● Records provided:
####################

(** [callback] on the directory entry of the inode. *)
Definition update_dentry_to_disk (d : FInode) (callback : list Z -> FatM (list Z)) : FatM unit :=
  if is_eoc (fi_parent d) then mret tt
  else
    s ← get;
    b ← cluster_read (fi_parent d) (zeros (bytes_per_sector (fa_meta s)));
    entry ← lift (entry_at b (fi_offset d));
    entry ← callback entry;
    b ← lift (set_bytes b (fi_offset d) entry);
    cluster_write (fi_parent d) b.

Definition allocate_first_cluster (d : FInode) : FatM unit :=
  if negb (fi_first d =? 0) then mret tt
  else
    update_dentry_to_disk d (fun entry =>
      c ← fat_find_free_cluster;
      if c =? NONE then mret entry else lift (set_first_cluster_number entry c)).

(** The 512 bytes at [content + i]; [beyond] is the memory after the buffer. *)
Definition block_of (beyond : Z -> Z) (content : list Z) (i : Z) : list Z :=
  map (fun k => match arr_get content (i + k) with Some x => x | None => u8 (beyond (i + k)) end) (seqZ 0 512).

(** The loop of [set_content]: [false] when there was no free cluster. *)
Fixpoint write_chain (n : nat) (beyond : Z -> Z) (content : list Z) (i prev curr : Z) : FatM bool :=
  match n with
  | O => mret true
  | S n =>
      if curr =? NONE then mret false
      else
        cluster_write curr (block_of beyond content i);;
        fat_write curr EOC_MAX;;
        (if negb (prev =? 0) then fat_write prev curr else mret tt);;
        next ← fat_find_free_cluster;
        write_chain n beyond content (i + 512) curr next
  end.
Definition fat_set_content (beyond : Z -> Z) (d : FInode) (content : list Z) (new_size : Z) : FatM FInode :=
  buf_size ← lift (round_up_to_multiple_of_n new_size 512);
  (if fi_first d =? 0 then allocate_first_cluster d else mret tt);;
  curr ← fat_find_free_cluster;
  ok ← write_chain (Z.to_nat (buf_size / 512)) beyond content 0 0 curr;
  if (ok : bool) then
    update_dentry_to_disk d (fun entry => lift (set32 entry 28 new_size));;
    mret (mkFInode (fi_name d) (fi_first d) (fi_parent d) (fi_offset d) new_size (fi_mode d))
  else mret d.

(** ** [create_child] *)

(** The array [filename_ucs] after [utf2ucs]: its last element is not
    initialised. *)
Definition filename_ucs (beyond : Z -> Z) (name : list Z) : outcome (list Z) :=
  utf2ucs (S (length name)) (replicate (length name) 0xffff ++ [u16 (beyond (Z.of_nat (length name)))]) (arr_get (name ++ [0])).
Fixpoint unit_count (ucs : list Z) : Z :=
  match ucs with [] => 0 | c :: ucs => if c =? 0 then 0 else 1 + unit_count ucs end.
(* ===== verification/Fat32Spec.v ===== *)
(** * Correctness of FAT32: the table, the clusters and the contents of files

    A volume is seen as two arrays, the entries of the first table
    ([fat_entry]) and the clusters ([data]): [effect] states how an operation
    changes them. *)

From Stdlib Require Import ZArith Lia.
From stdpp Require Import base gmap list numbers.
From S2P Require Import Prelude Math CString KString Encoding Disk Console Vnode TmpFS Fat32.

Open Scope Z_scope.

(** ** The volume as arrays *)

Definition N (s : Fat) : Z := 128 * table_size_32 (fa_meta s).

(** Sectors of 512 bytes, and every cluster that has an entry in the table lies
    inside the partition. *)
Record vol_ok (s : Fat) : Prop := mkVolOk {
  vo_disk : disk_ok (fa_disk s);
  vo_bps : bytes_per_sector (fa_meta s) = 512;
  vo_spc : 1 <= sectors_per_cluster (fa_meta s) < 256;
  vo_rsc : 0 <= reserved_sector_count (fa_meta s) < 65536;
  vo_ts : 1 <= table_size_32 (fa_meta s);
  vo_nr : N s <= EOC_MIN;
  vo_start : 0 <= start_block (fa_part s);
  vo_fits : start_block (fa_part s) + reserved_sector_count (fa_meta s) + 2 * table_size_32 (fa_meta s) +
            (N s - 2) * sectors_per_cluster (fa_meta s) <= end_block (fa_part s) + 1;
  vo_small : end_block (fa_part s) < 2 ^ 31 - 1
}.

Definition fat_block (s : Fat) (i : Z) : Z := start_block (fa_part s) + reserved_sector_count (fa_meta s) + i / 128.
Definition word (b : list Z) (i : Z) : Z := match get32 b i with Ret v => v | _ => 0 end.
Definition fat_entry (s : Fat) (i : Z) : Z := word (block_at (fa_disk s) (fat_block s i)) (4 * (i mod 128)).
Definition data_block (s : Fat) (c : Z) : Z :=
  start_block (fa_part s) + reserved_sector_count (fa_meta s) + 2 * table_size_32 (fa_meta s) + (c - 2) * sectors_per_cluster (fa_meta s).
Definition data (s : Fat) (c : Z) : list Z := block_at (fa_disk s) (data_block s c).

(** From [s] to [s'] the table becomes [fe] and the clusters [da]. *)
Definition effect (s s' : Fat) (fe : Z -> Z) (da : Z -> list Z) : Prop :=
  vol_ok s' /\ fa_part s' = fa_part s /\ fa_meta s' = fa_meta s /\
  (forall i, 0 <= i < N s -> fat_entry s' i = fe i) /\ (forall c, 2 <= c < N s -> data s' c = da c).

(** A disk that differs at one block. *)
Definition with_block (s : Fat) (k : Z) (b : list Z) : Fat := mkFat (<[k := b]> (fa_disk s)) (fa_part s) (fa_meta s).
Lemma fat_create_run s d n K basis11 beyond name size short : vol_ok s -> free s <> [] -> directory s d n -> dir_room (data s n) K ->
  ascii name -> K + Z.of_nat (nr_segments name) <= 13 -> generate_short_filename basis11 (Some (name ++ [0])) = Ret short ->
  exists s' e, fat_create_child basis11 beyond d name size S_IFREG s =
      Ret (Some (mkFInode name 0 n (32 * (K + Z.of_nat (nr_segments name))) 0 S_IFREG), s') /\
    is_dentry e (u32 size) 0 /\ created s s' n K name e.
Proof.
  intros Hs Hf Hd HK Ha Hfit Hshort. pose proof Hd as [Hdir Hfirst Hn Hroot]. pose proof (dr_range _ _ HK) as HKr.
  destruct (short_name_shape _ _ _ Hshort) as [Hsl Hsh]. destruct (filename_ucs_run beyond name Ha) as (ucs & Hucs & Hh).
  set (k := nr_segments name) in *.
  assert (Hlu : (length name < length ucs)%nat).
  { assert (H : length (take (length (name ++ [0])) ucs) = length (name ++ [0])) by (by rewrite Hh). rewrite length_take, length_app in H. cbn in H. lia. }
  destruct (create_entries_run d beyond ucs name short 32 size n Hh Ha Hsl Hsh ltac:(done) ltac:(done) k (down_lt name) ltac:(lia)
              s (data s n) (32 * K) false (Z.to_nat (16 - K)) Hs Hf Hn (data_ok s Hs n)) as (s' & es & e & E & Hes & He & F); [lia..|].
  exists s', e. split; [|split; [done|]; apply (entries_created s s' n K name es e); [done..|lia|lia|done|apply He|done]].
  unfold fat_create_child. rewrite Hdir. cbn [negb]. rewrite Hshort. msimpl. rewrite Hucs. msimpl.
  rewrite (unit_count_run ucs name Hh Ha), (name_segments_run name (length ucs) Hlu), length_down. fold k. mrun (dir_first_run s d n Hfirst).
  mrun (search_chain_run s n K Hs Hn HK (Z.of_nat k + 1) (zeros 512) (mkSearch 0 0 0 true) eq_refl eq_refl).
  cbn [se_counter se_number se_offset]. rewrite (proj2 (Z.ltb_lt 0 _)) by lia. replace (Z.of_nat k + 1 + 1) with (Z.of_nat (k + 2)) by lia.
  mrun (allocate_chain_run s n K Hs Hn HK (k + 2) (data s n) ltac:(lia) ltac:(lia) (proj1 (data_ok s Hs n))).
  destruct (fuel_two s Hs) as [fl ->]. cbn [create_chain]. rewrite (not_eoc s n Hs Hn).
  mrun (cluster_read_run s Hs n (data s n) Hn (proj1 (data_ok s Hs n))). replace (512 - 32 * K) with ((16 - K) * 32) by lia. rewrite Z.div_mul by lia.
  replace (32 * (K + Z.of_nat k)) with (32 * K + 32 * Z.of_nat k) by lia. by mrun E.
Qed.

(** ** From creation to contents *)

Lemma dentry_put_ne b off off' e : is_block b -> is_entry e -> 0 <= off <= 480 -> 0 <= off' <= 480 -> off' + 32 <= off ->
  dentry_at (put_entry b off e) off' = dentry_at b off'.
Proof.
  intros Hb He Ho Ho' Hlt. destruct (put_entry_ok b off e Hb He Ho) as (Hp & _ & _).
  destruct (dentry_at_ok b off' Hb Ho') as [[L1 _] _], (dentry_at_ok _ off' Hp Ho') as [[L2 _] _].
  apply get8_ext; [lia|]. intros i Hi. rewrite !get8_dentry by (done || lia). apply get8_put; [done..|lia].
Qed.

(** Another entry for the same name. *)
Lemma entries_at_put b off name e e' : is_block b -> entries_at b off name e -> is_entry e' -> 0 <= off ->
  off + 32 * Z.of_nat (nr_segments name) <= 480 -> entries_at (put_entry b (off + 32 * Z.of_nat (nr_segments name)) e') off name e'.
Proof.
  intros Hb (es & Hes & Hat) He' Ho Hl. exists es. split; [done|].
  assert (Hlen : length es = nr_segments name) by (rewrite (list.Forall2_length _ _ _ Hes), length_map; apply length_down).
  intros j x Hj. destruct (decide (j < length es)%nat) as [Hlt|Hge].
  - rewrite dentry_put_ne by (done || lia). apply Hat. rewrite lookup_app_l in * by done. done.
  - rewrite lookup_app_r in Hj by lia. pose proof (lookup_lt_Some _ _ _ Hj) as Hj1. cbn in Hj1. replace (j - length es)%nat with 0%nat in Hj by lia.
    injection Hj as <-. replace j with (nr_segments name) by lia. apply put_entry_ok; [done..|lia].
Qed.

Lemma entries_at_last b off name e : entries_at b off name e -> dentry_at b (off + 32 * Z.of_nat (nr_segments name)) = e.
Proof.
  intros (es & Hes & Hat). assert (Hlen : length es = nr_segments name) by (rewrite (list.Forall2_length _ _ _ Hes), length_map; apply length_down).
  apply Hat. rewrite <- Hlen. by rewrite lookup_app_r, Nat.sub_diag by lia.
Qed.

Lemma absent_prefix s s' n K name : vol_ok s -> vol_ok s' -> fa_meta s' = fa_meta s -> 0 <= K < 16 ->
  (forall i, i < 32 * K -> get8 (data s' n) i = get8 (data s n) i) -> absent s n K name -> absent s' n K name.
Proof.
  intros Hs Hs' Hm HK Hp [index H]. exists index. rewrite <- H, Hm. apply iterate_prefix; [by apply data_ok|by apply data_ok|lia|lia|].
  intros i Hi. apply Hp. lia.
Qed.

(** What the theorem asks of the directory and the name. *)
Record can_create (s : Fat) (d : FInode) (n K basis11 : Z) (name : list Z) : Prop := mkCan {
  cc_dir : directory s d n;
  cc_used : fat_entry s n <> 0;
  cc_room : dir_room (data s n) K;
  cc_absent : absent s n K name;
  cc_ascii : ascii name;
  cc_name : name <> [] /\ name <> dot /\ name <> dotdot;
  cc_fits : K + Z.of_nat (nr_segments name) <= 13;
  cc_short : exists short, generate_short_filename basis11 (Some (name ++ [0])) = Ret short
}.

(** A new file is created, then written: it is found by its name, and the inode
    found reads as what was written. *)
Lemma create_set_find s d n K basis11 beyond name content :
  vol_ok s -> reserved s -> can_create s d n K basis11 name ->
  bytes content -> free s <> [] -> Z.of_nat (length content) <= 512 * Z.of_nat (length (free s)) -> Z.of_nat (length content) < 2 ^ 31 ->
  exists child s1, fat_create_child basis11 beyond d name 0 S_IFREG s = Ret (Some child, s1) /\ same_volume s s1 /\
    fi_mode child = S_IFREG /\ fi_size child = 0 /\ fi_first child = 0 /\
    forall beyond2, exists d' s2 i buf, fat_set_content beyond2 child content (Z.of_nat (length content)) s1 = Ret (d', s2) /\ same_volume s s2 /\
      find_child_if d (fun v => bool_decide (vw_name v = name)) s2 = Ret (Some i, s2) /\
      fi_mode i = S_IFREG /\ fi_size i = Z.of_nat (length content) /\ 0 <= fi_first i < 2 ^ 32 /\
      fat_get_content i s2 = Ret (Some buf, s2) /\ take (length content) buf = content /\
      (forall i, i < 32 * K -> get8 (data s2 n) i = get8 (data s n) i) /\
      (forall c, 2 <= c < N s -> c <> n -> fat_entry s c <> 0 -> fat_entry s2 c = fat_entry s c /\ data s2 c = data s c).
Proof.
  intros Hs Hres [Hd Hused HK Habs Ha (Hne & Hdot & Hdd) Hfit [short Hshort]] Hb Hf Hroom Hsz. pose proof (dr_range _ _ HK) as HKr.
  pose proof Hd as [Hdir Hfirst Hn Hroot]. set (k := nr_segments name) in *. set (off := 32 * (K + Z.of_nat k)).
  destruct (fat_create_run s d n K basis11 beyond name 0 short Hs Hf Hd HK Ha Hfit Hshort) as (s1 & e1 & E1 & He1 & V1 & A1 & D1 & P1 & Q1 & Hfree).
  pose proof (same_N _ _ V1) as N1. fold k off in E1. set (child := mkFInode name 0 n off 0 S_IFREG) in *.
  assert (Hnew : new_file s1 child) by (constructor; cbn; [done|lia|unfold off; lia|rewrite A1; [done|lia]]).
  assert (Hres1 : reserved s1) by (unfold reserved, N in *; pose proof (vo_ts s Hs); by rewrite !A1 by lia).
  exists child, s1. split; [done|]. split; [done|]. split; [done|]. split; [done|]. split; [done|]. intros beyond2.
  destruct (set_content_spec s1 child beyond2 content (proj1 V1) Hres1 Hnew Hb) as (d' & s2 & e2 & first & buf & E2 & _ & V2 & D2 & G2 & F2 & I2 & Z2 & K2 & R2 & T2 & A2);
    [by rewrite Hfree|rewrite Hfree; lia|lia|].
  pose proof (same_trans _ _ _ V1 V2) as V. pose proof (same_N _ _ V2) as N2. cbn [child fi_parent fi_offset] in D2, K2, A2.
  assert (Hoff : off = 32 * K + 32 * Z.of_nat k) by (unfold off; lia). pose proof (entries_at_last _ _ _ _ Q1) as Hlast. fold k in Hlast. rewrite <- Hoff in Hlast.
  rewrite Hlast in K2.
  assert (Hde : is_dentry e2 (Z.of_nat (length content)) first).
  { destruct He1 as (_ & (c & Hc & Hc1) & Hat & _). split_and!; [done|exists c; rewrite K2 by lia; done|rewrite K2 by lia; done|done|done]. }
  assert (Hp2 : forall i, i < 32 * K -> get8 (data s2 n) i = get8 (data s n) i).
  { intros i Hi. rewrite D2, get8_put; [by apply P1|apply data_ok, V1|done|unfold off; lia|unfold off; lia]. }
  assert (Hq2 : entries_at (data s2 n) (32 * K) name e2) by (rewrite D2, Hoff; eapply entries_at_put; [apply data_ok, V1|done..|lia|fold k; lia]).
  assert (Hd2 : directory s2 d n) by (destruct V as (_ & _ & Hm); split; rewrite ?Hm; [done..|lia|done]).
  pose proof (vo_nr s Hs) as Hnr. unfold EOC_MIN in Hnr.
  pose proof (find_child_run s2 d n K name e2 _ first (proj1 V2) Hd2 ltac:(lia) ltac:(fold k; lia)
                (absent_prefix s s2 n K name Hs (proj1 V2) (proj2 (proj2 V)) HKr Hp2 Habs) Hq2 Hde ltac:(lia) Hne) as E3.
  rewrite (proj2 (Z.eqb_neq first 0)) in E3 by lia. eexists d', s2, _, buf. do 3 (split; [done|]).
  split; [done|]. split; [done|]. split; [cbn; lia|]. split; [exact R2|]. split; [done|]. split; [done|].
  intros c Hc Hcn Hc0. destruct (A2 c) as [Ha2 Hd2c]; [lia|rewrite A1; [done|lia]|]. rewrite Ha2, A1, Hd2c by (done || lia). split; [done|]. by apply D1.
Qed.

####################

● Problem description:
Reproduce verbatim the lines above, from the line with "(** The loop" through the line with "curr ← fat_find_free_cluster;".

● Output of the task:
(** The loop of [set_content]: [false] when there was no free cluster. *)
Fixpoint write_chain (n : nat) (beyond : Z -> Z) (content : list Z) (i prev curr : Z) : FatM bool :=
  match n with
  | O => mret true
  | S n =>
      if curr =? NONE then mret false
      else
        cluster_write curr (block_of beyond content i);;
        fat_write curr EOC_MAX;;
        (if negb (prev =? 0) then fat_write prev curr else mret tt);;
        next ← fat_find_free_cluster;
        write_chain n beyond content (i + 512) curr next
  end.
Definition fat_set_content (beyond : Z -> Z) (d : FInode) (content : list Z) (new_size : Z) : FatM FInode :=
  buf_size ← lift (round_up_to_multiple_of_n new_size 512);
  (if fi_first d =? 0 then allocate_first_cluster d else mret tt);;
  curr ← fat_find_free_cluster;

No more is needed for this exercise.